Exercise description ▸
Scan the data below for lines holding the word "that", and copy each line found.

Supplied information ▸

(** * avalon.fusion.pipeline: container metadata protocol

    A shallow embedding of [avalon/fusion/pipeline.py].  The module is a
    client of the Fusion scripting API: every operation is a sequence of
    calls into the host ([SetData], [GetData], [GetToolList], [Lock], ...).
    The host is modelled as an explicit state (a fake host session) that
    records the tools of the composition, their attached data, the lock and
    undo state, and the sequence of API calls performed; the functions of the
    module are programs in a state-and-exception monad over that state. *)

From stdpp Require Import base option list strings gmap fin_maps pretty.
From Stdlib Require Import ZArith Lia.

Local Open Scope string_scope.

(** ** Python values *)

(** The values the module passes to [str()] or receives from [GetData].
    [PyObj shown] stands for any other object (a bson ObjectId, a loader
    class, ...): the module only ever calls [str()] on it, and [shown] is
    what its [__str__] returns.  Strings are Python [str]. *)
Inductive pyval : Type :=
  | PyNone
  | PyBool (b : bool)
  | PyInt (z : Z)
  | PyStr (s : string)
  | PyObj (shown : string).

#[global] Instance pyval_eq_dec : EqDecision pyval.
Proof. solve_decision. Defined.

(** [str(v)] *)
Definition py_str (v : pyval) : string :=
  match v with
  | PyNone => "None"
  | PyBool true => "True"
  | PyBool false => "False"
  | PyInt z => pretty z
  | PyStr s => s
  | PyObj shown => shown
  end.

(** ["avalon.{}".format(key)] *)
Definition avalon_key (key : string) : string := "avalon." ++ key.

(** ** Exceptions *)

(** A tool handle is the position of the tool in the composition. *)
Abbreviation handle := nat (only parsing).

Inductive exn : Type :=
  | KeyError (key : string)
  | TypeError
  | AttributeError (attr : string)
  | ImportError (module_name : string)
  | HostObjectUnavailable (tool : handle)
  | OtherError (msg : string).

#[global] Instance exn_eq_dec : EqDecision exn.
Proof. solve_decision. Defined.

Inductive result (A : Type) : Type :=
  | Ok (a : A)
  | Raise (e : exn).
Arguments Ok {A} a.
Arguments Raise {A} e.

(** ** The host session *)

(** Modelled from the spec: the host node capability surface (section 6),
    which is the Fusion scripting API and not code of this module.  A tool
    has a display name, a kind identifier and attached key/value data. *)
Record tool_obj : Type := mkTool {
  tool_Name : string;
  tool_ID : string;
  tool_data : gmap string pyval
}.

Inductive comp_handle : Type := TheComp.

Record fusion_obj : Type := mkFusion {
  CurrentComp : option comp_handle
}.

(** API calls, in the order the host receives them. *)
Inductive event : Type :=
  | CallSetData (tool : handle) (key : string) (value : pyval)
  | CallGetData (tool : handle) (key : string)
  | CallGetToolList (selected : bool)
  | CallLock
  | CallUnlock
  | CallStartUndo (name : string)
  | CallEndUndo
  | CallPrint (text : string)
  | CallRegisterHost (name : string).

#[global] Instance event_eq_dec : EqDecision event.
Proof. solve_decision. Defined.

Inductive log_level : Type := DEBUG | WARNING.

Inductive log_handler : Type :=
  | CompLogHandler (fmt : option string)
  | StreamHandler (name : string).

(** Modelled from the spec: the state of the host process (sections 4.2,
    4.3, 4.4 and 6): the ambient [fusion] object of [__main__], the tools of
    the composition in listing order (a tool handle is its position), the
    edit lock, the undo chunks, the console, the hosts registered with
    pyblish and the root logger. *)
Record host : Type := mkHost {
  main_fusion : option fusion_obj;
  tools : list tool_obj;
  lock_depth : nat;
  undo_open : list string;
  undo_history : list string;
  console : list string;
  registered_hosts : list string;
  root_handlers : list log_handler;
  root_level : log_level;
  calls : list event
}.

Definition set_tools (ts : list tool_obj) (h : host) : host :=
  mkHost (main_fusion h) ts (lock_depth h) (undo_open h) (undo_history h)
         (console h) (registered_hosts h) (root_handlers h) (root_level h)
         (calls h).

Definition set_lock_depth (n : nat) (h : host) : host :=
  mkHost (main_fusion h) (tools h) n (undo_open h) (undo_history h)
         (console h) (registered_hosts h) (root_handlers h) (root_level h)
         (calls h).

Definition set_undo (open done : list string) (h : host) : host :=
  mkHost (main_fusion h) (tools h) (lock_depth h) open done
         (console h) (registered_hosts h) (root_handlers h) (root_level h)
         (calls h).

Definition set_console (out : list string) (h : host) : host :=
  mkHost (main_fusion h) (tools h) (lock_depth h) (undo_open h) (undo_history h)
         out (registered_hosts h) (root_handlers h) (root_level h)
         (calls h).

Definition set_registered_hosts (hs : list string) (h : host) : host :=
  mkHost (main_fusion h) (tools h) (lock_depth h) (undo_open h) (undo_history h)
         (console h) hs (root_handlers h) (root_level h)
         (calls h).

Definition set_root_handlers (hs : list log_handler) (h : host) : host :=
  mkHost (main_fusion h) (tools h) (lock_depth h) (undo_open h) (undo_history h)
         (console h) (registered_hosts h) hs (root_level h)
         (calls h).

Definition set_root_level (l : log_level) (h : host) : host :=
  mkHost (main_fusion h) (tools h) (lock_depth h) (undo_open h) (undo_history h)
         (console h) (registered_hosts h) (root_handlers h) l
         (calls h).

Definition record_call (e : event) (h : host) : host :=
  mkHost (main_fusion h) (tools h) (lock_depth h) (undo_open h) (undo_history h)
         (console h) (registered_hosts h) (root_handlers h) (root_level h)
         (calls h ++ [e]).

(** ** The state-and-exception monad *)

Definition hostM (A : Type) : Type := host -> host * result A.

Definition hret {A} (a : A) : hostM A := fun h => (h, Ok a).

Definition hraise {A} (e : exn) : hostM A := fun h => (h, Raise e).

Definition hbind {A B} (m : hostM A) (k : A -> hostM B) : hostM B :=
  fun h =>
    match m h with
    | (h1, Ok a) => k a h1
    | (h1, Raise e) => (h1, Raise e)
    end.

#[global] Instance hostM_ret : MRet hostM := @hret.
#[global] Instance hostM_bind : MBind hostM := fun A B k m => hbind m k.

(** [try: body finally: fin] *)
Definition try_finally {A} (body : hostM A) (fin : hostM unit) : hostM A :=
  fun h =>
    match body h with
    | (h1, r) =>
        match fin h1 with
        | (h2, Ok _) => (h2, r)
        | (h2, Raise e) => (h2, Raise e)
        end
    end.

(** [for x in xs: body x] *)
Fixpoint for_each {A} (xs : list A) (body : A -> hostM unit) : hostM unit :=
  match xs with
  | [] => hret tt
  | x :: rest => body x;; for_each rest body
  end.

(** ** Host API *)

(** Modelled from the spec: [SetData(key, value)] of the host node surface;
    it attaches the value under the key, replacing a previous one, and fails
    with host-object-unavailable on a handle that names no tool. *)
Definition SetData (tool : handle) (key : string) (value : pyval) : hostM unit :=
  fun h =>
    match tools h !! tool with
    | None => (h, Raise (HostObjectUnavailable tool))
    | Some t =>
        let t' := mkTool (tool_Name t) (tool_ID t) (<[key := value]> (tool_data t)) in
        (record_call (CallSetData tool key value) (set_tools (<[tool := t']> (tools h)) h),
         Ok tt)
    end.

(** Modelled from the spec: [GetData(key) -> value-or-absent]; a key that
    was never set reads as [None]. *)
Definition GetData (tool : handle) (key : string) : hostM pyval :=
  fun h =>
    match tools h !! tool with
    | None => (h, Raise (HostObjectUnavailable tool))
    | Some t =>
        (record_call (CallGetData tool key) h,
         Ok (default PyNone (tool_data t !! key)))
    end.

(** [tool.Name] *)
Definition get_Name (tool : handle) : hostM string :=
  fun h =>
    match tools h !! tool with
    | None => (h, Raise (HostObjectUnavailable tool))
    | Some t => (h, Ok (tool_Name t))
    end.

(** [tool.ID] *)
Definition get_ID (tool : handle) : hostM string :=
  fun h =>
    match tools h !! tool with
    | None => (h, Raise (HostObjectUnavailable tool))
    | Some t => (h, Ok (tool_ID t))
    end.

Task result ▸
    The host is modelled as an explicit state (a fake host session) that
    module are programs in a state-and-exception monad over that state. *)
    with host-object-unavailable on a handle that names no tool. *)
(** Modelled from the spec: [GetData(key) -> value-or-absent]; a key that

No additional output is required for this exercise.